### What needs to be done
Which lines in the entries below contain the string "filteredActivityData"? Show each of them in full.

### Stored data
-- Opening Marker --
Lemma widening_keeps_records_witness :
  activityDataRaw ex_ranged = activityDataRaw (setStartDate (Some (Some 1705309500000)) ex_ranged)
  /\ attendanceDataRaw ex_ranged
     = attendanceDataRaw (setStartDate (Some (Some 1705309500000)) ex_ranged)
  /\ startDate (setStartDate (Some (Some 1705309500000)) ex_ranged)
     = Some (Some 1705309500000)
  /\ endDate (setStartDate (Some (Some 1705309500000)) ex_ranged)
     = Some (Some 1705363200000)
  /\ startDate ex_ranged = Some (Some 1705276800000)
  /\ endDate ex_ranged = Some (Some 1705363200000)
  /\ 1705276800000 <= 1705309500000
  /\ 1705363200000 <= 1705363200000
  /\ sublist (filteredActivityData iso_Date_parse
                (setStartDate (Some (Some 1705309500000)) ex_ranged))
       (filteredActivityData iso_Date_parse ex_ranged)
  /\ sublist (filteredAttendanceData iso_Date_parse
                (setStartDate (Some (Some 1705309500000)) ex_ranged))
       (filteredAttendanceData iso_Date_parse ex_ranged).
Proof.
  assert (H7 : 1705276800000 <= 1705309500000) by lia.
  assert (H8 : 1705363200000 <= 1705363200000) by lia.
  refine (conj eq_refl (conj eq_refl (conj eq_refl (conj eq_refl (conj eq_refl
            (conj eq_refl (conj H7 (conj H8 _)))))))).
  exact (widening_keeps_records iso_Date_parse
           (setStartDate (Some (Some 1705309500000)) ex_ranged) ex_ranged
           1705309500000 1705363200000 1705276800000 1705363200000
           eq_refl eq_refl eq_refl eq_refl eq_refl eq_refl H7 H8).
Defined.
-- Closing Marker --
-- Opening Marker --
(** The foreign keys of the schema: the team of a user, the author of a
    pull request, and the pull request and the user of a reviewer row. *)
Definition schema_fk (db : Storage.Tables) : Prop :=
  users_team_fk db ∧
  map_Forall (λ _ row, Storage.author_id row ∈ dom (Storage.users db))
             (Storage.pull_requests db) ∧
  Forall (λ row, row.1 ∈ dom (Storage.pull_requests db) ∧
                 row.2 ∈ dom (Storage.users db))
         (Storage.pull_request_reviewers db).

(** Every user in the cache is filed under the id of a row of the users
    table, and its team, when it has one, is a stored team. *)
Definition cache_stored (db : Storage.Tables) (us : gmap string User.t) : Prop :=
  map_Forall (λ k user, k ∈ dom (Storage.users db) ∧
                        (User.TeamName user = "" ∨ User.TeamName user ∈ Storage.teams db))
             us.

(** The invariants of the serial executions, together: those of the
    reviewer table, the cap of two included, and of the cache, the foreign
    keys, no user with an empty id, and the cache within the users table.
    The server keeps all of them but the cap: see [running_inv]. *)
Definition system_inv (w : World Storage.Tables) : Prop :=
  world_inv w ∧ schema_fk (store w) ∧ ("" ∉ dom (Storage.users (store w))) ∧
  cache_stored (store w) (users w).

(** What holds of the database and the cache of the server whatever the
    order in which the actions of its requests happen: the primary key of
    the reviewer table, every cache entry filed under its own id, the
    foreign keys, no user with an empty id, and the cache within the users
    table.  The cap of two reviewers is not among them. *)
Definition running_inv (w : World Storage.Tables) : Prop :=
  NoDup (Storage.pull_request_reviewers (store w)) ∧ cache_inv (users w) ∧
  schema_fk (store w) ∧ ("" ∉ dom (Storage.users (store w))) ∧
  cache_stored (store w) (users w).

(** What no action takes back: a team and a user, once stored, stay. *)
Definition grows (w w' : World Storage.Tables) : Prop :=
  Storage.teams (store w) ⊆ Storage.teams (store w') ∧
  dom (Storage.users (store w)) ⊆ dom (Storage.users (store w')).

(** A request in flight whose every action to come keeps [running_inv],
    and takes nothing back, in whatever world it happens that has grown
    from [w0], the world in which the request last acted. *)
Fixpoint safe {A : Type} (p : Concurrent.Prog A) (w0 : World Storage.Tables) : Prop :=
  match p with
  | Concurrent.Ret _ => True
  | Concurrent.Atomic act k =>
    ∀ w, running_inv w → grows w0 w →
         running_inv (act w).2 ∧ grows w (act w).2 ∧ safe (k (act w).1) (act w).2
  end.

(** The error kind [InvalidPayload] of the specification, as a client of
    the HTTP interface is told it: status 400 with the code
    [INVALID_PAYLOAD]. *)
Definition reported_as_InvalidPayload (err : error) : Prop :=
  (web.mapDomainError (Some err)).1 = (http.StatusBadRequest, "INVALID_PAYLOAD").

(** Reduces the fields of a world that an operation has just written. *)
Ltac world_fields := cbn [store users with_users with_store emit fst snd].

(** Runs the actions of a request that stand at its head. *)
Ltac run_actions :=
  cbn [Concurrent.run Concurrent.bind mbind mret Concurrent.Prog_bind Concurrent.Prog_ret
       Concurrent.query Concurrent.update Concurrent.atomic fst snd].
-- Closing Marker --
### Your solution
  /\ sublist (filteredActivityData iso_Date_parse
       (filteredActivityData iso_Date_parse ex_ranged)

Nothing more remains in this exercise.